Moreover, MAESTRO’s nanoARPES has the potential to analyze the electronic structures of stacks of different types of 2D material layers. This can allow scientists to perceive how their characteristics rely on their physical arrangement, as well as to investigate working devices that include 2D materials.

The unprecedented small scale of the measurements—currently approaching 50 nanometers—makes nanoARPES a great discovery tool that will be particularly useful to understand new materials as they are invented.

Eli Rotenberg, Senior Staff Scientist, Advanced Light Source, Lawrence Berkeley National Laboratory

MAESTRO is one of the priority beamlines to be modernized as part of the Lab’s ALS Upgrade (ALS-U) project, a major venture that will generate even brighter, extremely focused light beams for experiments.

The ALS-U project will further improve the performance of the nanoARPES technique. making its measurements 10 to 30 times more efficient and significantly improving our ability to reach even shorter length scales.

Eli Rotenberg, Senior Staff Scientist, Advanced Light Source, Lawrence Berkeley National Laboratory

NanoARPES could have a vital role to play in developing new solar technologies since it enables researchers to observe how nanoscale changes in the chemical composition, number of defects, and other structural features have an impact on the electrons that eventually govern their performance. These same matters are crucial for various other complex materials like magnets, superconductors, and thermoelectrics—which convert temperature to current and vice versa—therefore, nanoARPES will also be highly beneficial for these.

The ALS and the Molecular Foundry are both DOE Office of Science User Facilities.
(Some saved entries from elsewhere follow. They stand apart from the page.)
(* ===== verification/Ne2000Spec.v ===== *)
(** Theorems on the driver of the ne2000 ([Ne2000.v]): the card, as its data
    sheet describes it, what the accesses of the driver do to its memory, and
    the packets that the driver sends and receives. *)
From S2P Require Import Prelude Hardware Drivers Ne2000.

(** * The card *)

(** The command register, the address of the remote DMA, the page and the
    length of the packet to transmit, the memory, and the packets that were
    transmitted. *)
Record Chip := {
  cr : Z;
  rsar : Z;
  tpsr : Z;
  tbcr : Z;
  ram : Z → Z;
  wire : list (list Z);
}.

Definition ram_slice (m : Z → Z) (start : Z) (len : nat) : list Z := (λ i, m (start + Z.of_nat i)) <$> seq 0 len.

Definition set_cr (v : Z) (c : Chip) : Chip :=
  {| cr := v; rsar := rsar c; tpsr := tpsr c; tbcr := tbcr c; ram := ram c; wire := wire c |}.
Definition set_rsar (v : Z) (c : Chip) : Chip :=
  {| cr := cr c; rsar := v; tpsr := tpsr c; tbcr := tbcr c; ram := ram c; wire := wire c |}.
Definition set_tx (p l : Z) (c : Chip) : Chip :=
  {| cr := cr c; rsar := rsar c; tpsr := p; tbcr := l; ram := ram c; wire := wire c |}.
Definition set_ram (m : Z → Z) (c : Chip) : Chip :=
  {| cr := cr c; rsar := rsar c; tpsr := tpsr c; tbcr := tbcr c; ram := m; wire := wire c |}.
Definition transmit (c : Chip) : Chip :=
  {| cr := cr c; rsar := rsar c; tpsr := tpsr c; tbcr := tbcr c; ram := ram c;
     wire := wire c ++ [ram_slice (ram c) (tpsr c * 256) (Z.to_nat (tbcr c))] |}.
Lemma add_tag_run tag bs buffer : Forall is_byte bs → Z.of_nat (length bs) ≤ u32_max - 3 → ∃ words,
  is_tag tag bs words ∧ add_tag tag bs buffer = Done (buffer ++ words).
Proof.
  intros Hbs Hlen. unfold add_tag.
  rewrite (unwrap_try_from u32_max) by lia. cbn. rewrite value_words_ok by done. cbn. rewrite Nat2Z.id.
  set (n := value_words (length bs)).
  destruct (copy_value_run bs 0 (replicate n 0)) as (v & Hcopy & Hv & Hbytes); [done| | | |].
  { rewrite length_replicate. cbn. apply value_words_enough. }
  { intros. apply byte_at_replicate. }
  { by apply Forall_replicate. }
  exists (tag :: Z.of_nat (length bs) :: 0 :: v). split.
  { exists v. split; [done|]. rewrite Hv, length_replicate. split; [done|]. intros j. rewrite Hbytes, bool_decide_false by lia. by rewrite Nat.sub_0_r. }
  pose proof (insert_app_r buffer (0 :: 0 :: 0 :: replicate n 0) 0 tag) as Htag. rewrite Nat.add_0_r in Htag. rewrite Htag.
  rewrite insert_app_r, copy_value_app. cbn [insert list_insert].
  pose proof (copy_value_app [tag; Z.of_nat (length bs); 0] 0 bs 0 (replicate n 0)) as Happ. cbn in Happ |- *. rewrite Happ, Hcopy. done.
Qed.

Lemma is_tag_length tag bs words : is_tag tag bs words → length words = (3 + value_words (length bs))%nat.
Proof. intros (v & -> & Hv & _). cbn. lia. Qed.

Lemma value_words_le n : (n <= value_words n)%nat.
Proof. unfold value_words. pose proof (Nat.div_mod (n + 3) 4). pose proof (Nat.mod_upper_bound (n + 3) 4). lia. Qed.

(** The tags of a message, and the words that they take. *)
Fixpoint with_tags (ts : list (Z * list Z)) (buffer : list Z) : outcome (list Z) :=
  match ts with
  | [] => Done buffer
  | (tag, bs) :: ts => buffer ← add_tag tag bs buffer; with_tags ts buffer
  end.
Definition tags_size (ts : list (Z * list Z)) : nat := sum_list_with (λ t, (3 + value_words (length t.2))%nat) ts.
Definition are_tags (ts : list (Z * list Z)) (words : list (list Z)) : Prop := Forall2 (λ t w, is_tag t.1 t.2 w) ts words.

Lemma with_tags_run ts : ∀ buffer, Forall (λ t, Forall is_byte t.2) ts → Z.of_nat (tags_size ts) ≤ u32_max → ∃ words,
  are_tags ts words ∧ with_tags ts buffer = Done (buffer ++ concat words).
Proof.
  induction ts as [|[tag bs] ts IH]; intros buffer Hts Hsize.
  - exists []. split; [constructor|]. cbn. by rewrite app_nil_r.
  - apply Forall_cons in Hts as [Hbs Hts]. cbn in Hbs.
    change (tags_size ((tag, bs) :: ts)) with (3 + value_words (length bs) + tags_size ts)%nat in Hsize.
    destruct (add_tag_run tag bs buffer) as (w & Hw & Hrun); [done|pose proof (value_words_le (length bs)); lia|].
    destruct (IH (buffer ++ w)) as (words & Hwords & Hrest); [done|lia|].
    exists (w :: words). split; [by constructor|]. cbn. rewrite Hrun. cbn. by rewrite Hrest, <- app_assoc.
Qed.

Lemma are_tags_size ts words : are_tags ts words → length (concat words) = tags_size ts.
Proof.
  induction 1 as [|[tag bs] w ts words Hw Hts IH]; [done|]. cbn [concat]. rewrite length_app, IH, (is_tag_length _ _ _ Hw). done.
Qed.

Lemma are_tags_count ts words : are_tags ts words → (length words <= length (concat words))%nat.
Proof.
  induction 1 as [|[tag bs] w ts words Hw Hts IH]; [done|]. cbn [concat length]. rewrite length_app, (is_tag_length _ _ _ Hw). lia.
Qed.

Lemma tags_from_run ts words : ∀ fuel p, are_tags ts words → (length words < fuel)%nat →
  Z.of_nat (length (p ++ concat words)) ≤ u32_max → tags_from fuel (Z.of_nat (length p)) (p ++ concat words) = Done words.
Proof.
  revert words. induction ts as [|[tag bs] ts IH]; intros words fuel p Hts Hfuel Hlen;
    (destruct fuel as [|fuel]; [lia|]); cbn [tags_from]; rewrite (unwrap_try_from u32_max) by lia; cbn [mbind outcome_bind].
  - apply Forall2_nil_inv_l in Hts as ->. cbn. rewrite app_nil_r, bool_decide_true by lia. done.
  - apply Forall2_cons_inv_l in Hts as (w & words' & Hw & Hts & ->). cbn in Hw. pose proof (is_tag_length _ _ _ Hw) as Hlw.
    cbn [concat] in Hlen |- *. rewrite !length_app in Hlen. cbn [length] in Hfuel. pose proof (value_words_le (length bs)).
    rewrite bool_decide_false by (rewrite !length_app; lia).
    assert (Hsize : index (p ++ w ++ concat words') (Z.to_nat (Z.of_nat (length p)) + 1) = Done (Z.of_nat (length bs))).
    { destruct Hw as (v & -> & _). rewrite Nat2Z.id. unfold index. rewrite lookup_app_r by lia. by rewrite Nat.add_sub'. }
    rewrite Hsize. cbn. rewrite value_words_ok by lia. cbn.
    rewrite (proj2 (uint_checked_Done u32_max _ (3 + Z.of_nat (value_words (length bs))))) by lia. cbn.
    rewrite (proj2 (uint_checked_Done u32_max _ (Z.of_nat (length (p ++ w))))) by (rewrite length_app; lia). cbn.
    rewrite !Nat2Z.id. unfold slice. rewrite bool_decide_true by (rewrite !length_app; lia). cbn.
    rewrite drop_app_length. replace (length (p ++ w) - length p)%nat with (length w) by (rewrite length_app; lia). rewrite take_app_length.
    rewrite app_assoc, IH; [done..|lia|]. rewrite !length_app. lia.
Qed.

(** The message that the buffer of a builder becomes when its first two words,
    which the builder leaves at zero, are given: the size and the code. *)
Definition with_header (size code : Z) (buffer : list Z) : list Z := <[0%nat := size]> (<[1%nat := code]> buffer).

Lemma with_header_app size code body : with_header size code (PropertyMessageBuilder_new ++ body) = [size; code] ++ body.
Proof. done. Qed.

Lemma from_buffer_run size code body : Z.of_nat (length body) + 2 ≤ u32_max →
  from_buffer ([size; code] ++ body) =
    if bool_decide (size = Z.of_nat (length ([size; code] ++ body)) ∧ size mod 16 = 0)
    then Done (if bool_decide (code = 0x80000000) then Some ([size; code] ++ body) else None) else Panic PAssert.
Proof.
  intros Hlen. unfold from_buffer. assert (Hl : Z.of_nat (length ([size; code] ++ body)) = Z.of_nat (length body) + 2) by (rewrite length_app; cbn; lia).
  generalize dependent (Z.of_nat (length ([size; code] ++ body))). intros len Hl.
  rewrite (bool_decide_true (2 ≤ len)) by lia. cbn [assert_ mbind outcome_bind].
  destruct (decide (len mod 16 = 0)) as [Hm|Hm].
  - rewrite (bool_decide_true (len mod 16 = 0)) by done. cbn [assert_].
    rewrite (unwrap_try_from u32_max) by lia. cbn.
    destruct (decide (len = size)) as [->|Hne].
    2:{ rewrite (bool_decide_false (len = size)), (bool_decide_false (size = len ∧ _)) by naive_solver. done. }
    rewrite (bool_decide_true (size = size)), (bool_decide_true (size = size ∧ _)) by done.
    cbn. f_equal. case_bool_decide; case_bool_decide; congruence.
  - rewrite (bool_decide_false (len mod 16 = 0)) by done. rewrite bool_decide_false; [done|]. intros [-> ?]. done.
Qed.

(** C40: a message built tag by tag is parsed into its tags, whatever the tags
    and the bytes of their values, if the message fits in the words that a u32
    counts.  The builder does not panic.  Once its two header words, which the
    builder leaves at zero, are given, the parser accepts the message exactly
    if the first one is the number of words, a multiple of 16, and the second
    one is the code of an answer; it gives an error for another code and panics
    for another size, so it refuses the buffer of the builder as it is.  The
    iterator of the parser gives, in order, one slice per tag, which holds the
    identifier, the size in bytes of the value, and every byte of the value. *)
Theorem property_tags_ok (ts : list (Z * list Z)) :
  Forall (λ t, Forall is_byte t.2) ts → 2 + Z.of_nat (tags_size ts) ≤ u32_max → ∃ buffer words,
  with_tags ts PropertyMessageBuilder_new = Done buffer ∧ length buffer = (2 + tags_size ts)%nat ∧
  from_buffer buffer = Panic PAssert ∧ are_tags ts words ∧
  ∀ size code, let message := with_header size code buffer in
    from_buffer message =
      (if bool_decide (size = Z.of_nat (length buffer) ∧ size mod 16 = 0)
       then Done (if bool_decide (code = 0x80000000) then Some message else None) else Panic PAssert) ∧
    tags message = Done words.
Proof.
  intros Hts Hsize. destruct (with_tags_run ts PropertyMessageBuilder_new) as (words & Hwords & Hrun); [done|lia|].
  pose proof (are_tags_size _ _ Hwords) as Hlen. pose proof (are_tags_count _ _ Hwords) as Hcount.
  exists (PropertyMessageBuilder_new ++ concat words), words.
  split; [done|]. split; [cbn; lia|]. split.
  { unfold PropertyMessageBuilder_new. rewrite from_buffer_run by lia. rewrite bool_decide_false; [done|]. cbn. lia. }
  split; [done|]. intros size code. cbn zeta. rewrite with_header_app. split; [by rewrite from_buffer_run by lia|].
  unfold tags. apply (tags_from_run ts words _ [size; code]); [done|cbn; lia|cbn; lia].
Qed.

(** The parser wants the number of words in the first word, where [init] puts
    the number of bytes. *)
Lemma parser_counts_words : from_buffer (64 :: 0x80000000 :: replicate 14 0) = Panic PAssert.
Proof. done. Qed.

(** A value of one word takes four words. *)
Lemma value_takes_four_times : add_tag 0x48005 [24; 0; 0; 0] [] = Done [0x48005; 4; 0; 24; 0; 0; 0].
Proof. done. Qed.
Researchers from the Berkeley Lab Chemical Sciences Division, Aarhus University in Denmark, and Montana State University also took part in this study. The study was supported by the U.S. Department of Energy’s Office of Basic Energy Sciences, the DOE Early Career Grant program, Berkeley Lab’s Laboratory Directed Research and Development program, the Villum Foundation, and the German Academic Exchange Service.